Association of PPARG gene polymorphism (Pro 12 Ala) with the risk of type 2 diabetes mellitus (T2DM) incidence in sample of Iraqi patients

Abstract

Diabetes mellitus is a combination of heterogeneous disorders commonly presenting with episodes of hyperglycaemia and glucose intolerance, as a result of lack of insulin, defective insulin action, or both . PPARG gene variant ( pro 12 ala) has been linked to risk of development of diabetes mellitus . this study was carried out to examine whether the polymorphism of PPARG gene are correlated with the incidence of type 2 diabetes mellitus (T2DM) in Iraqi population.
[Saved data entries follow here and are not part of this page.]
(** ** Out of the list *)

(** What leaving does to the links of the others. *)
Definition skips (ts ts' : gmap nat Thread) (id : nat) (p n : option nat) : Prop :=
  (forall x, x <> id -> next_of ts' x = if decide (p = Some x) then n else next_of ts x) /\
  (forall x, x <> id -> prev_of ts' x = if decide (n = Some x) then p else prev_of ts x) /\
  (forall x, x <> id -> is_active ts x -> is_active ts' x).
Lemma linked_skip ts ts' tail tail' ord id t t' : linked_list ts tail ord -> ts !! id = Some t -> active t = true ->
  skips ts ts' id (prev_ (t_writer t)) (next_ (t_writer t)) -> active t' = false -> (tail' = None \/ tail' = tail /\ tail <> Some id) ->
  linked_list (<[id := t']> ts') tail' ord.
Proof.
  intros [L1 L2 L3] Ht Hact (S1 & S2 & S3) Hin Htail.
  assert (prev_of ts id = prev_ (t_writer t)) as Ep by (unfold prev_of; rewrite Ht; cbn; unfold thread_prev; by rewrite Hact).
  assert (next_of ts id = next_ (t_writer t)) as En by (unfold next_of; rewrite Ht; cbn; unfold thread_next; by rewrite Hact).
  rewrite <- Ep, <- En in *.
  assert (prev_of ts id <> Some id) as Hself by (intros H; apply L3 in H; lia).
  assert (next_of (<[id := t']> ts') id = None) as Hni by (rewrite next_of_insert, decide_True by done; unfold thread_next; by rewrite Hin).
  assert (prev_of (<[id := t']> ts') id = None) as Hpi by (rewrite prev_of_insert, decide_True by done; unfold thread_prev; by rewrite Hin).
  assert (forall x, x <> id -> next_of (<[id := t']> ts') x = if decide (prev_of ts id = Some x) then next_of ts id else next_of ts x) as Hnx
    by (intros x Hx; rewrite next_of_insert, decide_False by done; by apply S1).
  assert (forall x, x <> id -> prev_of (<[id := t']> ts') x = if decide (next_of ts id = Some x) then prev_of ts id else prev_of ts x) as Hpx
    by (intros x Hx; rewrite prev_of_insert, decide_False by done; by apply S2).
  split.
  - intros a b. destruct (decide (a = id)) as [->|Ha].
    + rewrite Hni. split; [done|]. destruct (decide (b = id)) as [->|Hb]; [by rewrite Hpi|]. rewrite Hpx by done.
      destruct (decide _) as [E|E]; [done|]. intros H. apply L1 in H. done.
    + rewrite Hnx by done. destruct (decide (b = id)) as [->|Hb].
      * rewrite Hpi. split; [|done]. destruct (decide _) as [E|E]; [intros H; apply L1 in H; done|]. intros H. apply L1 in H. done.
      * rewrite Hpx by done. destruct (decide (prev_of ts id = Some a)) as [E|E], (decide (next_of ts id = Some b)) as [E'|E']; [done| | |apply L1].
        -- split; [done|]. intros H. apply L1 in H. apply L1 in E. congruence.
        -- split; [|done]. intros H. apply L1 in H. apply L1 in E'. congruence.
  - intros a Ea. destruct Htail as [->|[-> Hne]]; [done|]. destruct (L2 a Ea) as [H1 H2].
    assert (a <> id) as Ha by (intros ->; done). rewrite is_active_insert, Hnx by done. split; [right; split; [done|by apply S3]|].
    destruct (decide _) as [E|E]; [|done]. apply L1 in E. congruence.
  - intros a b. destruct (decide (a = id)) as [->|Ha]; [by rewrite Hpi|]. rewrite Hpx by done. destruct (decide _) as [E|E]; [|apply L3].
    intros H. apply L1 in E. apply L3 in E. apply L3 in H. lia.
Qed.

(** The effect of an assignment through a pointer. *)
Lemma on_writer_at ts a t f : ts !! a = Some t -> on_writer ts a f = Some (<[a := with_writer t (f (t_writer t))]> ts).
Proof. intros Ha. unfold on_writer. by rewrite Ha. Qed.
Lemma drop_tail_ok ts tail ord id t : linked_list ts tail ord -> ts !! id = Some t -> active t = true ->
  exists tail', drop_tail tail id (t_writer t) = Some tail' /\ (tail' = None \/ tail' = tail /\ tail <> Some id).
Proof.
  intros [L1 L2 L3] Ht Hact. unfold drop_tail. destruct (bool_decide_reflect (tail = Some id)) as [E|E].
  - destruct (L2 id E) as [_ H]. unfold next_of in H. rewrite Ht in H. cbn in H. unfold thread_next in H. rewrite Hact in H. rewrite H.
    exists None. split; [done|by left].
  - exists tail. split; [done|by right].
Qed.
(** The links after the two neighbours were joined. *)
Lemma join_ok ts tail ord id t (f : Writer -> Writer) : linked_list ts tail ord -> ts !! id = Some t -> active t = true ->
  (forall w, next_ (f w) = next_ (t_writer t) /\ prev_ (f w) = prev_ w) -> (forall u, bare (with_writer u (f (t_writer u))) = bare u) ->
  exists ts1, on_writer_opt ts (prev_ (t_writer t)) f = Some ts1 /\ ts1 !! id = Some t /\ bare <$> ts1 = bare <$> ts /\
    forall t1, t1 = t \/ t1 = with_writer t (set_has_imm false (t_writer t)) ->
    exists ts2, on_writer_opt (<[id := t1]> ts1) (next_ (t_writer t)) (set_prev_ (prev_ (t_writer t))) = Some ts2 /\ ts2 !! id = Some t1 /\
      bare <$> ts2 = bare <$> ts /\ skips ts ts2 id (prev_ (t_writer t)) (next_ (t_writer t)).
Proof.
  intros [L1 L2 L3] Ht Hact Hf Hfb.
  assert (prev_of ts id = prev_ (t_writer t)) as Ep by (unfold prev_of; rewrite Ht; cbn; unfold thread_prev; by rewrite Hact).
  assert (next_of ts id = next_ (t_writer t)) as En by (unfold next_of; rewrite Ht; cbn; unfold thread_next; by rewrite Hact).
  assert (exists ts1, on_writer_opt ts (prev_ (t_writer t)) f = Some ts1 /\ ts1 !! id = Some t /\ bare <$> ts1 = bare <$> ts /\
    (forall x, next_of ts1 x = if decide (prev_ (t_writer t) = Some x) then next_ (t_writer t) else next_of ts x) /\
    (forall x, prev_of ts1 x = prev_of ts x) /\ (forall x, is_active ts x -> is_active ts1 x)) as (ts1 & E1 & Hid1 & Hb1 & N1 & P1 & A1).
  { destruct (prev_ (t_writer t)) as [p|] eqn:Eprev; [|exists ts; repeat split; try done; intros x; by rewrite decide_False].
    pose proof (proj2 (L1 p id) Ep) as Hpn. destruct (next_of_active _ _ _ Hpn) as (tp & Etp & Htp & _).
    assert (p <> id) as Hpid by (intros ->; apply L3 in Ep; lia).
    exists (<[p := with_writer tp (f (t_writer tp))]> ts). cbn [on_writer_opt]. rewrite (on_writer_at _ _ _ _ Etp), lookup_insert_ne by done.
    split; [done|]. split; [done|]. split; [by apply (bare_insert ts p tp)|]. split; [|split].
    - intros x. rewrite next_of_insert. destruct (decide (x = p)) as [->|Hx]; [|by rewrite decide_False by congruence]. rewrite decide_True by done.
      unfold thread_next, active in *. cbn. rewrite Htp. apply Hf.
    - intros x. rewrite prev_of_insert. destruct (decide (x = p)) as [->|Hx]; [|done]. unfold prev_of. rewrite Etp. cbn.
      unfold thread_prev. change (active (with_writer tp _)) with (active tp). rewrite Htp. apply Hf.
    - intros x Hx. rewrite is_active_insert. destruct (decide (x = p)) as [->|Hxp]; [by left|by right]. }
  exists ts1. split; [done|]. split; [done|]. split; [done|]. intros t1 Ht1.
  assert (active t1 = true /\ bare t1 = bare t /\ next_ (t_writer t1) = next_ (t_writer t)) as (Hact1 & Hbare1 & Hnx1)
    by (destruct Ht1 as [->| ->]; done).
  assert (bare <$> <[id := t1]> ts1 = bare <$> ts) as Hb2 by (rewrite <- Hb1; by apply (bare_insert ts1 id t)).
  assert (forall x, x <> id -> next_of (<[id := t1]> ts1) x = if decide (prev_ (t_writer t) = Some x) then next_ (t_writer t) else next_of ts x) as N2
    by (intros x Hx; rewrite next_of_insert, decide_False by done; apply N1).
  assert (forall x, x <> id -> prev_of (<[id := t1]> ts1) x = prev_of ts x) as P2
    by (intros x Hx; rewrite prev_of_insert, decide_False by done; apply P1).
  assert (forall x, x <> id -> is_active ts x -> is_active (<[id := t1]> ts1) x) as A2
    by (intros x Hx Ha; rewrite is_active_insert; right; split; [done|by apply A1]).
  destruct (next_ (t_writer t)) as [n|] eqn:Enext.
  - pose proof (proj1 (L1 id n) En) as Hnp.
    assert (n <> id) as Hnid by (intros ->; apply L3 in Hnp; lia).
    assert (is_active ts n) as Hna by (destruct (prev_of_active _ _ _ Hnp) as (tn & ? & ? & _); by exists tn).
    destruct (A2 n Hnid Hna) as (tn & Etn & Htn).
    exists (<[n := with_writer tn (set_prev_ (prev_ (t_writer t)) (t_writer tn))]> (<[id := t1]> ts1)). cbn [on_writer_opt].
    rewrite (on_writer_at _ _ _ _ Etn). split; [done|]. split; [by rewrite lookup_insert_ne, lookup_insert_eq|].
    split; [rewrite <- Hb2; by apply (bare_insert (<[id := t1]> ts1) n tn)|]. split; [|split].
    + intros x Hx. rewrite <- N2 by done. rewrite next_of_insert. destruct (decide (x = n)) as [->|]; [|done]. unfold next_of. by rewrite Etn.
    + intros x Hx. rewrite prev_of_insert. destruct (decide (x = n)) as [->|Hxn]; [|rewrite decide_False by congruence; by apply P2].
      rewrite decide_True by done. unfold thread_prev. change (active (with_writer tn _)) with (active tn). by rewrite Htn.
    + intros x Hx Ha. rewrite is_active_insert. destruct (decide (x = n)) as [->|Hxn]; [by left|right]. split; [done|by apply A2].
  - exists (<[id := t1]> ts1). cbn [on_writer_opt]. split; [done|]. split; [by rewrite lookup_insert_eq|]. split; [done|]. split; [done|]. split; [|done].
    intros x Hx. rewrite decide_False by done. by apply P2.
Qed.
Lemma unlink_ok ts tail ord id t : linked_list ts tail ord -> ts !! id = Some t -> active t = true ->
  exists ts' tail' t', unlink ts tail id = Some (ts', tail') /\ ts' !! id = Some t' /\ bare t' = bare t /\ bare <$> ts' = bare <$> ts /\
    forall t'', active t'' = false -> linked_list (<[id := t'']> ts') tail' ord.
Proof.
  intros Hl Ht Hact. unfold unlink. rewrite Ht. cbn [mbind option_bind].
  set (f := fun p : Writer => set_has_imm _ _).
  destruct (join_ok ts tail ord id t f Hl Ht Hact) as (ts1 & E1 & Hid1 & _ & Hj); [done|done|]. rewrite E1. cbn [mbind option_bind].
  set (t1 := if present (prev_ (t_writer t)) then with_writer t (set_has_imm false (t_writer t)) else t).
  assert ((if present (prev_ (t_writer t)) then on_writer ts1 id (set_has_imm false) else Some ts1) = Some (<[id := t1]> ts1)) as ->.
  { unfold t1. destruct (present _); [by rewrite (on_writer_at _ _ _ _ Hid1)|]. by rewrite insert_id. }
  cbn [mbind option_bind]. destruct (Hj t1) as (ts2 & E2 & Hid2 & Hb2 & Hs2); [unfold t1; destruct (present _); auto|]. rewrite E2. cbn [mbind option_bind].
  destruct (drop_tail_ok ts tail ord id t Hl Ht Hact) as (tail' & -> & Htail). cbn [mbind option_bind].
  exists ts2, tail', t1. split; [done|]. split; [done|]. split; [unfold t1; by destruct (present _)|]. split; [done|].
  intros t'' Hin. by eapply linked_skip.
Qed.
Lemma unlink_head_ok ts tail ord id t : linked_list ts tail ord -> ts !! id = Some t -> active t = true -> prev_ (t_writer t) = None ->
  exists ts' tail', unlink_head ts tail id = Some (ts', tail') /\ ts' !! id = Some t /\ bare <$> ts' = bare <$> ts /\
    forall t'', active t'' = false -> linked_list (<[id := t'']> ts') tail' ord.
Proof.
  intros Hl Ht Hact Hp. unfold unlink_head. rewrite Ht. cbn [mbind option_bind]. rewrite Hp. cbn [present].
  destruct (join_ok ts tail ord id t (set_next_ (next_ (t_writer t))) Hl Ht Hact) as (ts1 & E1 & Hid1 & _ & Hj); [done|done|].
  rewrite Hp in *. cbn [on_writer_opt] in E1. injection E1 as <-. destruct (Hj t) as (ts2 & E2 & Hid2 & Hb2 & Hs2); [by left|].
  rewrite insert_id in E2 by done. rewrite E2. cbn [mbind option_bind].
  destruct (drop_tail_ok ts tail ord id t Hl Ht Hact) as (tail' & -> & Htail). cbn [mbind option_bind].
  exists ts2, tail'. split; [done|]. split; [done|]. split; [done|]. intros t'' Hin. eapply (linked_skip ts ts2 tail tail' ord id t); try done. by rewrite Hp.
Qed.
End Lists.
Diabetic patients (n=50) and apparently healthy control subject (n=50), were enrolled genotyping of PPARG gene SNP (rs1801282) were determined by using Taqman genotyping assay. The results showed that the distribution of genotypes and alleles frequencies at (rs1801282) SNP of PPARG gene, as related with CC , CG and combined CG+CC genotypes, G allele seem to be a protective allele, therefore, the presence of both heterozygous and homozygous mutants may reduce the risk of T2DM (the frequency of CG+GC mutants were 68% in apparently healthy control individuals and 50% in T2DM patients). In contrast, there is wild CC genotype (50 versus 32% in T2DM and control group, respectively, X2=6.93; P<0.01; OR=1.272).